*Exercise directions*: Repeat the records below exactly, beginning at the first line and finishing with the line that contains "then check_existing selected".

*Entries shown*:
Lemma late_root_corrupts :
  let w := (run quiet_env (@run_op before_creation plain_hash _ reg (Register first_wake)) keepalive_world) in
  w.1 = Taken None /\
  exists err, (run quiet_env (@Load after_creation plain_hash _ reg) w.2).1 = (zero_file, Some err) /\ errors_Is ErrCorrupt err = true.
Proof. split; [vm_compute; reflexivity|]. eexists. split; vm_compute; reflexivity. Qed.

(** A target that is not valid UTF-8 is written with replacement characters, and then refused. *)
Lemma bad_text_corrupts :
  let w := run quiet_env (run_op reg (Register (wake_entry "/q/s1" "codex" (String (chr 255) "")))) keepalive_world in
  w.1 = Taken None /\ exists err, (run quiet_env (Load reg) w.2).1 = (zero_file, Some err) /\ errors_Is ErrCorrupt err = true.
Proof. split; [vm_compute; reflexivity|]. eexists. split; vm_compute; reflexivity. Qed.
Fixpoint check_existing (selected : Terminal) (inventory : TargetInventory) (candidate : Entry) (candidateKey : string)
    (ignoreSameRootAgent : bool) (l : list Entry) : prog (option failure) :=
  match l with
  | [] => Ret None
  | existing :: l' =>
    if negb (bool_decide (Adapter existing = Adapter candidate)) || bool_decide (ID existing = ID candidate)
    then check_existing selected inventory candidate candidateKey ignoreSameRootAgent l' else
    match (if ignoreSameRootAgent then sameCanonicalRootAgent existing candidate else inl false) with
    | inr err => Ret (Some [inl err])
    | inl true => check_existing selected inventory candidate candidateKey ignoreSameRootAgent l'
    | inl false =>
      x ← existing_key selected inventory candidateKey existing;
      match x with
      | inr err => Ret (Some err)
      | inl key =>
        if bool_decide (key = Some candidateKey) then Ret (Some [inl (targetOwnedError candidate existing)])
        else check_existing selected inventory candidate candidateKey ignoreSameRootAgent l'
      end
    end
  end.
Lemma add_probes_lookup l probes n : (forall n q, probes !! n = Some q -> q = probe_named n) -> is_Some (probes !! n) \/ n ∈ Adapter <$> l ->
  foldl (add_probe adapterRegistry) probes l !! n = Some (probe_named n).
Proof.
  revert probes. induction l as [|x l IH]; intros probes Hp Hn; cbn [foldl].
  { destruct Hn as [[q Hq]|Hn]; [|by apply elem_of_nil in Hn]. by rewrite (Hp _ _ Hq) in Hq. }
  apply IH; rewrite add_probe_lookup; destruct (probes !! Adapter x) as [q|] eqn:E; [done| | |].
  - intros n' q [[<- <-]|[_ Hq]]%lookup_insert_Some; [done|by apply Hp].
  - destruct Hn as [Hn|[->|Hn]%elem_of_cons]; [by left|left; by rewrite E|by right].
  - destruct Hn as [Hn|[->|Hn]%elem_of_cons]; [left; apply lookup_insert_is_Some'; by right|left; by rewrite lookup_insert_eq|by right].
Qed.

Lemma passProbes_lookup l x : x ∈ l -> passProbes l adapterRegistry !! Adapter x = Some (probe_named (Adapter x)).
Proof.
  intros Hx. apply add_probes_lookup; [|right; by apply list_elem_of_fmap_2]. intros n q Hq. by apply lookup_empty_Some in Hq.
Qed.

Lemma passProbes_elem l n q : passProbes l adapterRegistry !! n = Some q -> q = probe_named n.
Proof.
  assert (forall probes, (forall n q, probes !! n = Some q -> q = probe_named n) -> foldl (add_probe adapterRegistry) probes l !! n = Some q -> q = probe_named n) as Hgo.
  { induction l as [|x l IH]; intros probes Hp; cbn [foldl]; [apply Hp|]. apply IH. intros n' q'. rewrite add_probe_lookup.
    destruct (probes !! Adapter x); [apply Hp|]. intros [[<- <-]|[_ Hq]]%lookup_insert_Some; [done|by apply Hp]. }
  apply (Hgo ∅). intros n' q' Hq. by apply lookup_empty_Some in Hq.
Qed.

Lemma probe_named_ok n : q_ok n (probe_named n).
Proof.
  unfold probe_named. destruct (Get adapterRegistry n) as [a|err] eqn:Eg.
  - apply Get_spec in Eg as [Ha Hn]. unfold newPassProbe. destruct (t_Inventory a) eqn:Ei; [by exists a|done].
  - unfold Get in Eg. destruct (adapterRegistry !! n); [done|]. injection Eg as <-. split; [|done]. apply utf8_app; [done|by eapply ok_quote].
Qed.

Lemma passProbes_ok l n q : passProbes l adapterRegistry !! n = Some q -> q_ok n q.
Proof. intros ->%passProbes_elem. apply probe_named_ok. Qed.

(** ** Entries at the same terminal *)

Definition members (g : groups) (key : string * string) : list Entry := default [] (g !! key).

Lemma members_add key x g key' z : z ∈ members (add_to_group key x g) key' <-> z ∈ members g key' \/ (key' = key /\ z = x).
Proof.
  unfold members, add_to_group. destruct (decide (key' = key)) as [->|Hne].
  - rewrite lookup_insert_eq. cbn. rewrite elem_of_app, list_elem_of_singleton. naive_solver.
  - rewrite lookup_insert_ne by done. naive_solver.
Qed.

Definition errors_ok (c : gmap string error) : Prop := forall i err, c !! i = Some err -> err_text err /\ is_not_found err = false.

Lemma errors_ok_insert c i err : errors_ok c -> err_text err -> is_not_found err = false -> errors_ok (<[i := err]> c).
Proof. intros Hc H1' H2' j x [[<- <-]|[_ Hx]]%lookup_insert_Some; [done|by apply (Hc j)]. Qed.

Lemma mark_all err owners c : err_text err -> is_not_found err = false -> errors_ok c ->
  let c' := foldl (fun acc owner => <[ID owner := err]> acc) c owners in
  errors_ok c' /\ (forall i, is_Some (c !! i) -> is_Some (c' !! i)) /\ (forall x, x ∈ owners -> is_Some (c' !! ID x)).
Proof.
  intros H1' H2'. revert c. induction owners as [|o owners IH]; intros c Hc; cbn [foldl].
  { split_and!; [done|done|]. intros x Hx. by apply elem_of_nil in Hx. }
  destruct (IH (<[ID o := err]> c)) as (Ha & Hb & Hd); [by apply errors_ok_insert|].
  assert (forall i, is_Some (c !! i) -> is_Some (<[ID o := err]> c !! i)) as Hi by (intros i Hi; apply lookup_insert_is_Some'; by right).
  split_and!; [done|auto|]. intros x [->|Hx]%elem_of_cons; [apply Hb; by rewrite lookup_insert_eq|auto].
Qed.

(** Whoever shares a group with another entry is in conflict. *)
Lemma collisions_spec text g conf : (forall key owners, g !! key = Some owners -> utf8_valid (text key owners) = true) -> errors_ok conf ->
  let c := collisions text g conf in
  errors_ok c /\ (forall i, is_Some (conf !! i) -> is_Some (c !! i)) /\
  (forall key x y, x ∈ members g key -> y ∈ members g key -> x <> y -> is_Some (c !! ID x)).
Proof.
  unfold collisions. intros Htext Hconf. revert Htext. refine (map_fold_weak_ind (fun c g => (forall key owners, g !! key = Some owners -> utf8_valid (text key owners) = true) ->
    errors_ok c /\ (forall i, is_Some (conf !! i) -> is_Some (c !! i)) /\
    (forall key x y, x ∈ members g key -> y ∈ members g key -> x <> y -> is_Some (c !! ID x))) _ conf _ _ g).
  { intros _. split_and!; [done|done|]. intros key x y Hx. unfold members in Hx. rewrite lookup_empty in Hx. by apply elem_of_nil in Hx. }
  clear g. intros key owners g c Hnone IH Htext.
  destruct IH as (Ha & Hb & Hc).
  { intros k o Hk. apply Htext. rewrite lookup_insert_ne; [done|]. intros ->. congruence. }
  assert (forall c', errors_ok c' -> (forall i, is_Some (c !! i) -> is_Some (c' !! i)) ->
    (forall x y, x ∈ owners -> y ∈ owners -> x <> y -> is_Some (c' !! ID x)) ->
    errors_ok c' /\ (forall i, is_Some (conf !! i) -> is_Some (c' !! i)) /\
    (forall key' x y, x ∈ members (<[key := owners]> g) key' -> y ∈ members (<[key := owners]> g) key' -> x <> y -> is_Some (c' !! ID x))) as Hgo.
  { intros c' Hok Hk Ho. split_and!; [done|auto|]. intros key' x y Hx Hy Hne. unfold members in Hx, Hy.
    destruct (decide (key' = key)) as [->|Hkey]; [rewrite lookup_insert_eq in Hx, Hy; exact (Ho x y Hx Hy Hne)|].
    rewrite lookup_insert_ne in Hx, Hy by done. apply Hk. exact (Hc key' x y Hx Hy Hne). }
  destruct (Nat.ltb_spec (length owners) 2) as [Hl|Hl].
  - apply Hgo; [done|done|]. intros x y Hx Hy Hne. exfalso. destruct owners as [|a [|b o]]; cbn in Hl; [by apply elem_of_nil in Hx| |lia].
    apply list_elem_of_singleton in Hx, Hy. congruence.
  - destruct (mark_all (plain_error (text key owners)) owners c) as (H1' & H2' & H3'); [|done|done|].
    { apply Htext. by rewrite lookup_insert_eq. }
    apply Hgo; [done|done|]. intros x y Hx _ _. by apply H3'.
Qed.

(** The adapter and the normal form of a target; [None] when it has none. *)
Definition target_key (x : Entry) : option (string * string) :=
  match Get adapterRegistry (Adapter x) with
  | inr _ => None
  | inl a =>
    match terminal_of a (TrimSpace (Target x)) with
    | inr _ => None
    | inl target => Some (Name a, target)
    end
  end.

Lemma leaves_target_groups l g m : leaves m (target_groups l adapterRegistry g)
  (fun g' => forall key z, z ∈ members g' key <-> z ∈ members g key \/ (z ∈ l /\ target_key z = Some key)).
Proof.
  revert g. induction l as [|x l IH]; intros g; cbn [target_groups].
  { apply leaves_ret. intros key z. rewrite elem_of_nil. tauto. }
  assert (forall g', (forall key z, z ∈ members g' key <-> z ∈ members g key \/ (z = x /\ target_key x = Some key)) ->
    leaves m (target_groups l adapterRegistry g') (fun g' => forall key z, z ∈ members g' key <-> z ∈ members g key \/ (z ∈ x :: l /\ target_key z = Some key))) as Hgo.
  { intros g' Hg'. eapply leaves_mono; [apply IH|]. cbn. intros g2 Hg2 key z. rewrite Hg2, Hg', elem_of_cons.
    split; [intros [[?|[-> ?]]|[? ?]]|intros [?|[[->|?] ?]]]; auto. }
  destruct (Get adapterRegistry (Adapter x)) as [a|err] eqn:Eg.
  2: { apply Hgo. intros key z. unfold target_key. rewrite Eg. split; [auto|by intros [?|[_ ?]]]. }
  apply Get_spec in Eg as Ha. destruct Ha as [Ha _]. cbv zeta.
  eapply leaves_bind; [exact (leaves_normalize_with a (TrimSpace (Target x)) m Ha)|]. cbn. intros r Hr.
  assert (target_key x = match r with inl target => Some (Name a, target) | inr _ => None end) as Ek.
  { unfold target_key. by rewrite Eg, Hr. }
  destruct r as [target|err]; apply Hgo; intros key z; rewrite Ek; [|split; [auto|by intros [?|[_ ?]]]].
  rewrite members_add. split; [intros [?|[-> ->]]; auto|intros [?|[-> [= <-]]]; auto].
Qed.

Lemma Join_text sep l : utf8_valid sep = true -> Forall (fun s => utf8_valid s = true) l -> utf8_valid (Join_with sep l) = true.
Proof.
  intros Hsep Hl. induction Hl as [|x l Hx Hl IH]; [done|]. destruct l as [|y l]; [done|].
  change (Join_with sep (x :: y :: l)) with (x +:+ sep +:+ Join_with sep (y :: l)). auto using utf8_app.
Qed.

Lemma owners_text label (owners : list Entry) : (forall x, entry_text x -> utf8_valid (label x) = true) -> Forall entry_text owners ->
  utf8_valid (Join_with ", " (label <$> owners)) = true.
Proof.
  intros Hlab Ho. apply Join_text; [done|]. apply Forall_fmap. eapply Forall_impl; [exact Ho|]. intros x Hx. by apply Hlab.
Qed.

Lemma target_text_ok key owners : Forall entry_text owners -> utf8_valid (target_text key owners) = true.
Proof.
  intros Ho. pose proof (ok_quote _ _ _ Hout) as Hq. unfold target_text. repeat apply utf8_app; try done.
  apply owners_text; [|done]. intros x []. by repeat apply utf8_app.
Qed.

Lemma physical_text_ok key owners : Forall entry_text owners -> utf8_valid (physical_text key owners) = true.
Proof.
  intros Ho. pose proof (ok_quote _ _ _ Hout) as Hq. unfold physical_text. repeat apply utf8_app; try done.
  apply owners_text; [|done]. intros x []. by repeat apply utf8_app.
Qed.

Lemma leaves_target_conflicts l m : Forall entry_text l -> leaves m (targetOwnershipConflicts l adapterRegistry)
  (fun c => errors_ok c /\ forall x y key, x ∈ l -> y ∈ l -> x <> y -> target_key x = Some key -> target_key y = Some key -> is_Some (c !! ID x)).
Proof.
  intros Hl. unfold targetOwnershipConflicts. eapply leaves_bind; [apply leaves_target_groups|]. cbn. intros g Hg. apply leaves_ret.
  assert (forall key z, z ∈ members g key <-> z ∈ l /\ target_key z = Some key) as Hg'.
  { intros key z. rewrite Hg. unfold members. rewrite lookup_empty. cbn. rewrite elem_of_nil. tauto. }
  destruct (collisions_spec target_text g ∅) as (Ha & _ & Hc).
  - intros key owners Hk. apply target_text_ok, Forall_forall. intros z Hz. eapply Forall_forall; [exact Hl|].
    apply (Hg' key z). unfold members. by rewrite Hk.
  - intros i err Hi. by apply lookup_empty_Some in Hi.
  - split; [done|]. intros x y key Hx Hy Hne Ex Ey. eapply (Hc key x y); [by apply Hg'|by apply Hg'|done].
Qed.

(** ** Physical owners *)

Section physical.
Context (probes : gmap string probe) (Hprobes : forall n q, probes !! n = Some q -> q_ok n q).

Definition entry_seen (c : inventories) (x : Entry) : option (string + error) :=
  q ← probes !! Adapter x; seen_key c q (Adapter x) (Target x).

Definition physical_key (c : inventories) (x : Entry) : option (string * string) :=
  match entry_seen c x with Some (inl key) => Some (Adapter x, key) | _ => None end.

Record physical_post (l : list Entry) (c : inventories) (g : groups) (conf : gmap string error) (r : inventories * groups * gmap string error) : Prop := {
  pp_cache : cache_ok r.1.1;
  pp_more : c ⊆ r.1.1;
  pp_errors : errors_ok r.2;
  pp_kept : forall i, is_Some (conf !! i) -> is_Some (r.2 !! i);
  pp_groups key z : z ∈ members r.1.2 key <-> z ∈ members g key \/ (z ∈ l /\ physical_key r.1.1 z = Some key);
  pp_failed z err : z ∈ l -> entry_seen r.1.1 z = Some (inr err) -> is_not_found err = false -> is_Some (r.2 !! ID z);
  pp_loaded z provider : z ∈ l -> probes !! Adapter z = Some (passProbe provider) -> is_Some (r.1.1 !! Adapter z);
}.

(** One entry was looked at, and then the others. *)
Lemma physical_post_cons x l c c1 g g1 conf conf1 r : physical_post l c1 g1 conf1 r -> c ⊆ c1 -> (forall i, is_Some (conf !! i) -> is_Some (conf1 !! i)) ->
  (forall key z, z ∈ members g1 key <-> z ∈ members g key \/ (z = x /\ physical_key r.1.1 x = Some key)) ->
  (forall err, entry_seen r.1.1 x = Some (inr err) -> is_not_found err = false -> is_Some (conf1 !! ID x)) ->
  (forall provider, probes !! Adapter x = Some (passProbe provider) -> is_Some (r.1.1 !! Adapter x)) ->
  physical_post (x :: l) c g conf r.
Proof.
  intros [Ha Hb Hc Hd He Hf Hh] Hsub Hconf Hg Hx Hxl. split; [done|by etrans|done|auto| | |].
  - intros key z. rewrite He, Hg, elem_of_cons. split; [intros [[?|[-> ?]]|[? ?]]|intros [?|[[->|?] ?]]]; auto.
  - intros z err [->|Hz]%elem_of_cons Ez Hn; [apply Hd; by eapply Hx|by eapply Hf].
  - intros z provider [->|Hz]%elem_of_cons Ez; eauto.
Qed.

*Exercise solution*:
Lemma late_root_corrupts :
  let w := (run quiet_env (@run_op before_creation plain_hash _ reg (Register first_wake)) keepalive_world) in
  w.1 = Taken None /\
  exists err, (run quiet_env (@Load after_creation plain_hash _ reg) w.2).1 = (zero_file, Some err) /\ errors_Is ErrCorrupt err = true.
Proof. split; [vm_compute; reflexivity|]. eexists. split; vm_compute; reflexivity. Qed.

(** A target that is not valid UTF-8 is written with replacement characters, and then refused. *)
Lemma bad_text_corrupts :
  let w := run quiet_env (run_op reg (Register (wake_entry "/q/s1" "codex" (String (chr 255) "")))) keepalive_world in
  w.1 = Taken None /\ exists err, (run quiet_env (Load reg) w.2).1 = (zero_file, Some err) /\ errors_Is ErrCorrupt err = true.
Proof. split; [vm_compute; reflexivity|]. eexists. split; vm_compute; reflexivity. Qed.
Fixpoint check_existing (selected : Terminal) (inventory : TargetInventory) (candidate : Entry) (candidateKey : string)
    (ignoreSameRootAgent : bool) (l : list Entry) : prog (option failure) :=
  match l with
  | [] => Ret None
  | existing :: l' =>
    if negb (bool_decide (Adapter existing = Adapter candidate)) || bool_decide (ID existing = ID candidate)
    then check_existing selected inventory candidate candidateKey ignoreSameRootAgent l' else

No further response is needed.